[Opening DATA SUPPLIED section]

(* ===== verification/Timestamps.v ===== *)
(** * Timestamps survive their text

    [time.Parse(time.RFC3339, t.Format(time.RFC3339))] is [t] without its fraction of a second,
    for the years 0 to 9999: the calendar arithmetic of [GoStd] is inverted exactly and every
    field is read back from its digits. *)

From Stdlib Require Import Ascii ZifyBool.
From stdpp Require Import base list strings.
From S2P Require Import Prelude GoStd.

Open Scope Z_scope.

(** ** The calendar

    Years of an era of 400 begin in March; the day a leap year adds is their last. *)

Definition year_start (y : Z) : Z := 365 * y + y / 4 - y / 100.
Definition year_end (y : Z) : Z := year_start y + 364 + (if is_leap (y + 1) then 1 else 0).

(** [yoe] of [civil_from_days]. *)
Definition year_of_era (doe : Z) : Z := (doe - doe / 1460 + doe / 36524 - doe / 146096) / 365.

Lemma year_of_era_mono a b : 0 ≤ a → a ≤ b → b ≤ 146096 → year_of_era a ≤ year_of_era b.
Proof.
  intros Ha Hab. assert (∃ n, b = a + Z.of_nat n) as [n ->] by (exists (Z.to_nat (b - a)); lia). clear Hab.
  induction n as [|n IH]; intros Hb; [by rewrite Z.add_0_r|].
  transitivity (year_of_era (a + Z.of_nat n)); [apply IH; lia|].
  replace (a + Z.of_nat (S n)) with (a + Z.of_nat n + 1) by lia. set (c := a + Z.of_nat n) in *.
  assert (0 ≤ c < 146096) as Hc by lia. clearbody c. unfold year_of_era. apply Z.div_le_mono; [done|].
  Z.to_euclidean_division_equations. lia.
Qed.

(** Every year of the era, at both ends. *)
Lemma years_checked :
  forallb (fun y => let y := Z.of_nat y in
    (year_of_era (year_start y) =? y) && (year_of_era (year_end y) =? y)
    && (year_end y + 1 =? if y =? 399 then 146097 else year_start (y + 1))) (seq 0 400) = true.
Proof. vm_compute. reflexivity. Qed.

Lemma year_checked y :
  0 ≤ y < 400 →
  year_of_era (year_start y) = y ∧ year_of_era (year_end y) = y ∧
  year_end y + 1 = if y =? 399 then 146097 else year_start (y + 1).
Proof.
  intros Hy. pose proof years_checked as H. rewrite forallb_forall in H.
  specialize (H (Z.to_nat y)). rewrite Z2Nat.id in H by lia. cbv zeta in H.
  rewrite !andb_true_iff, !Z.eqb_eq in H. apply and_assoc, H, in_seq. lia.
Qed.

Lemma year_start_nonneg y : 0 ≤ y → 0 ≤ year_start y.
Proof. intros Hy. unfold year_start. Z.to_euclidean_division_equations. lia. Qed.

Lemma day_of_year doe :
  0 ≤ doe ≤ 146096 →
  let y := year_of_era doe in
  0 ≤ y < 400 ∧ 0 ≤ doe - year_start y ≤ 364 + (if is_leap (y + 1) then 1 else 0).
Proof.
  intros Hdoe y.
  pose proof (year_of_era_mono 0 doe ltac:(lia) ltac:(lia) ltac:(lia)) as Hlow.
  pose proof (year_of_era_mono doe 146096 ltac:(lia) ltac:(lia) ltac:(lia)) as Hhigh.
  change (year_of_era 0) with 0 in Hlow. change (year_of_era 146096) with 399 in Hhigh.
  fold y in Hlow, Hhigh. assert (0 ≤ y < 400) as Hy by lia.
  split; [done|]. destruct (year_checked y Hy) as (_ & _ & Hend). split.
  - destruct (Z.le_gt_cases (year_start y) doe) as [|Hlt]; [lia|]. exfalso.
    assert (y ≠ 0) as Hne by (intros E; rewrite E in Hlt; change (year_start 0) with 0 in Hlt; lia).
    destruct (year_checked (y - 1) ltac:(lia)) as (_ & He & Hs).
    rewrite (proj2 (Z.eqb_neq (y - 1) 399)) in Hs by lia. replace (y - 1 + 1) with y in Hs by lia.
    pose proof (year_of_era_mono doe (year_end (y - 1)) ltac:(lia) ltac:(lia)) as Hm.
    assert (year_end (y - 1) ≤ 146096).
    { unfold year_start in Hs. clear -Hs Hy. Z.to_euclidean_division_equations. lia. }
    specialize (Hm ltac:(lia)). fold y in Hm. lia.
  - change (doe - year_start y ≤ 364 + (if is_leap (y + 1) then 1 else 0)).
    destruct (Z.le_gt_cases doe (year_end y)) as [|Hlt]; [unfold year_end in *; lia|]. exfalso.
    destruct (Z.eqb_spec y 399) as [E|E]; [lia|].
    destruct (year_checked (y + 1) ltac:(lia)) as (Hs & _).
    pose proof (year_of_era_mono (year_start (y + 1)) doe ltac:(apply year_start_nonneg; lia) ltac:(lia) ltac:(lia)) as Hm.
    fold y in Hm. lia.
Qed.

(** Every day of a year of 366. *)
Lemma days_checked :
  forallb (fun n => let doy := Z.of_nat n in
    let mp := (5 * doy + 2) / 153 in
    let m := if mp <? 10 then mp + 3 else mp - 9 in
    let d := doy - (153 * mp + 2) / 5 + 1 in
    (0 <=? mp) && (mp <? 12) && (1 <=? d)
    && (d <=? if m =? 2 then (if doy =? 365 then 29 else 28) else days_in_month 1 m)) (seq 0 366) = true.
Proof. vm_compute. reflexivity. Qed.

Lemma is_leap_era y era : is_leap (y + era * 400) = is_leap y.
Proof.
  unfold is_leap. replace (y + era * 400) with (y + era * 100 * 4) at 1 by lia. rewrite Z.mod_add by done.
  replace (y + era * 400) with (y + era * 4 * 100) at 1 by lia. rewrite Z.mod_add by done.
  by rewrite Z.mod_add.
Qed.

(** The civil date of a day is a date, and names the day. *)
Lemma civil_round_trip days y m d :
  civil_from_days days = (y, m, d) →
  days_from_civil y m d = days ∧ 1 ≤ m ≤ 12 ∧ 1 ≤ d ≤ days_in_month y m.
Proof.
  unfold civil_from_days. set (z := days + 719468). set (era := z / 146097). set (doe := z - era * 146097).
  assert (0 ≤ doe ≤ 146096) as Hdoe by (unfold doe, era; Z.to_euclidean_division_equations; lia).
  destruct (day_of_year doe Hdoe) as [Hyoe Hdoy]. unfold year_of_era in Hyoe, Hdoy. cbv zeta.
  set (yoe := (doe - doe / 1460 + doe / 36524 - doe / 146096) / 365) in *.
  replace (doe - (365 * yoe + yoe / 4 - yoe / 100)) with (doe - year_start yoe) by (unfold year_start; lia).
  set (doy := doe - year_start yoe) in *.
  pose proof days_checked as H. rewrite forallb_forall in H. specialize (H (Z.to_nat doy)).
  rewrite Z2Nat.id in H by lia. cbv zeta in H. set (mp := (5 * doy + 2) / 153) in *.
  assert (In (Z.to_nat doy) (seq 0 366)) as Hin by (apply in_seq; destruct (is_leap (yoe + 1)); lia).
  specialize (H Hin). rewrite !andb_true_iff, !Z.leb_le, Z.ltb_lt in H. destruct H as [[[Hmp0 Hmp] Hd1] Hd2].
  intros [= <- <- <-]. split; [|split; [destruct (Z.ltb_spec mp 10); lia|split; [lia|]]].
  - unfold days_from_civil. destruct (Z.ltb_spec mp 10) as [Hlt|Hge].
    + rewrite (proj2 (Z.leb_gt (mp + 3) 2)), (proj2 (Z.ltb_lt 2 (mp + 3))) by lia.
      replace (yoe + era * 400 + 0) with (yoe + era * 400) by lia. rewrite Z.div_add, Z.div_small by lia.
      replace (yoe + era * 400 - (0 + era) * 400) with yoe by lia.
      replace (mp + 3 - 3) with mp by lia. unfold doy, year_start, doe, z. lia.
    + rewrite (proj2 (Z.leb_le (mp - 9) 2)), (proj2 (Z.ltb_ge 2 (mp - 9))) by lia.
      replace (yoe + era * 400 + 1 - 1) with (yoe + era * 400) by lia. rewrite Z.div_add, Z.div_small by lia.
      replace (yoe + era * 400 - (0 + era) * 400) with yoe by lia.
      replace (mp - 9 + 9) with mp by lia. unfold doy, year_start, doe, z. lia.
  - etransitivity; [exact Hd2|]. unfold days_in_month. destruct (Z.ltb_spec mp 10) as [Hlt|Hge].
    + rewrite (proj2 (Z.eqb_neq (mp + 3) 2)) by lia. done.
    + destruct (Z.eqb_spec (mp - 9) 2) as [Hfeb|]; [|done].
      rewrite (proj2 (Z.leb_le (mp - 9) 2)) by lia.
      replace (yoe + era * 400 + 1) with (yoe + 1 + era * 400) by lia. rewrite is_leap_era.
      destruct (Z.eqb_spec doy 365) as [E|]; [|by destruct (is_leap _)].
      destruct (is_leap (yoe + 1)); [done|lia].
Qed.

(** ** The text *)

Lemma pad_app w n acc s : pad w n acc +:+ s = pad w n (acc +:+ s).
Proof. revert n acc. induction w as [|w IH]; intros n acc; [done|]. cbn [pad]. by rewrite IH. Qed.

Lemma two_digits_pad n s : 0 ≤ n < 100 → two_digits (pad 2 n s) = Some (n, s).
Proof.
  intros Hn. cbn [pad two_digits].
  rewrite !digit_val_char by (apply Z.mod_pos_bound; lia). f_equal. f_equal.
  Z.to_euclidean_division_equations. lia.
Qed.

Lemma pad_year y s : 0 ≤ y < 10000 → pad 4 y s = pad 2 (y / 100) (pad 2 (y mod 100) s).
Proof.
  intros Hy. cbn [pad].
  assert (y / 10 / 10 / 10 mod 10 = y / 100 / 10 mod 10) as -> by (Z.to_euclidean_division_equations; lia).
  assert (y / 10 / 10 mod 10 = y / 100 mod 10) as -> by (Z.to_euclidean_division_equations; lia).
  assert (y / 10 mod 10 = y mod 100 / 10 mod 10) as -> by (Z.to_euclidean_division_equations; lia).
  assert (y mod 10 = y mod 100 mod 10) as -> by (Z.to_euclidean_division_equations; lia).
  done.
Qed.

(** The first instant of year 0 and of year 10000. *)
Definition year_zero : Z := -62167219200 * second.
Definition year_10000 : Z := 253402300800 * second.

Lemma years_of_days days y m d :
  civil_from_days days = (y, m, d) → -719528 ≤ days < 2932897 → 0 ≤ y < 10000.
Proof.
  intros Hc Hdays. pose proof (civil_round_trip _ _ _ _ Hc) as (Hd & Hm & Hd1).
  assert (d ≤ 31) as Hd31.
  { unfold days_in_month in Hd1. destruct (m =? 2); [destruct (is_leap y); lia|]. destruct (_ || _); lia. }
  unfold days_from_civil in Hd. destruct (Z.leb_spec m 2), (Z.ltb_spec 2 m); try lia;
    Z.to_euclidean_division_equations; lia.
Qed.

Lemma expect_head c s : expect c (String c s) = Some s.
Proof. cbn. by rewrite Ascii.eqb_refl. Qed.

Lemma bind_some {A B} (x : A) (f : A → option B) : Some x ≫= f = f x.
Proof. done. Qed.

Lemma char_app c s : String c "" +:+ s = String c s.
Proof. done. Qed.

(** The next field or separator of the text. *)
Ltac next_field :=
  first [rewrite two_digits_pad by lia | rewrite expect_head]; rewrite ?bind_some; cbv beta iota zeta.

(** A timestamp is read back to the second. *)
Lemma rfc3339_round_trip t :
  year_zero ≤ t < year_10000 → parse_rfc3339 (format_rfc3339 t) = Some (t / second * second).
Proof.
  intros Ht. unfold format_rfc3339. set (secs := t / second).
  assert (-62167219200 ≤ secs < 253402300800) as Hsecs.
  { unfold secs, year_zero, year_10000, second in *. Z.to_euclidean_division_equations. lia. }
  destruct (civil_from_days (secs / 86400)) as [[y m] d] eqn:Hc.
  assert (0 ≤ y < 10000) as Hy.
  { eapply years_of_days; [exact Hc|]. Z.to_euclidean_division_equations. lia. }
  destruct (civil_round_trip _ _ _ _ Hc) as (Hdays & Hm & Hd). cbv zeta.
  set (r := secs mod 86400). assert (0 ≤ r < 86400) as Hr by (apply Z.mod_pos_bound; lia).
  assert (0 ≤ r / 3600 < 24 ∧ 0 ≤ r / 60 mod 60 < 60 ∧ 0 ≤ r mod 60 < 60) as (Hh & Hmi & Hse)
    by (Z.to_euclidean_division_equations; lia).
  assert (1 ≤ d ≤ 31) as Hd31.
  { split; [lia|]. unfold days_in_month in Hd. destruct (m =? 2); [destruct (is_leap y); lia|]. destruct (_ || _); lia. }
  rewrite !pad_app. repeat change ("" +:+ ?s) with s.
  rewrite !char_app. rewrite pad_year by lia. unfold parse_rfc3339.
  assert (0 ≤ y / 100 < 100) as Hy1 by (Z.to_euclidean_division_equations; lia).
  assert (0 ≤ y mod 100 < 100) as Hy2 by (Z.to_euclidean_division_equations; lia).
  unfold one_or_two_digits. repeat next_field. cbn [scan_fraction scan_zone].
  rewrite bind_some. cbv beta iota.
  replace (y / 100 * 100 + y mod 100) with y by (Z.to_euclidean_division_equations; lia).
  assert (is_empty "" && (1 <=? m) && (m <=? 12) && (1 <=? d) && (d <=? days_in_month y m) && (r / 3600 <=? 23)
    && (r / 60 mod 60 <=? 59) && (r mod 60 <=? 59) = true) as ->
    by (rewrite !andb_true_iff, !Z.leb_le; repeat split; lia).
  f_equal. rewrite Hdays.
  assert (secs / 86400 * 86400 + r / 3600 * 3600 + r / 60 mod 60 * 60 + r mod 60 = secs) as Hsum
    by (unfold r; clear; Z.to_euclidean_division_equations; lia).
  rewrite Z.sub_0_r, Z.add_0_r. by rewrite Hsum.
Qed.

Example instant : parse_rfc3339 (format_rfc3339 (1700000000 * second + 5)) = Some (1700000000 * second).
Proof. reflexivity. Qed.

[Closing DATA SUPPLIED section]

WHAT YOU SHOULD DO
When a line in the material includes the word "text", copy it out.

TASK RESULT
(** * Timestamps survive their text
(** ** The text *)
(** The next field or separator of the text. *)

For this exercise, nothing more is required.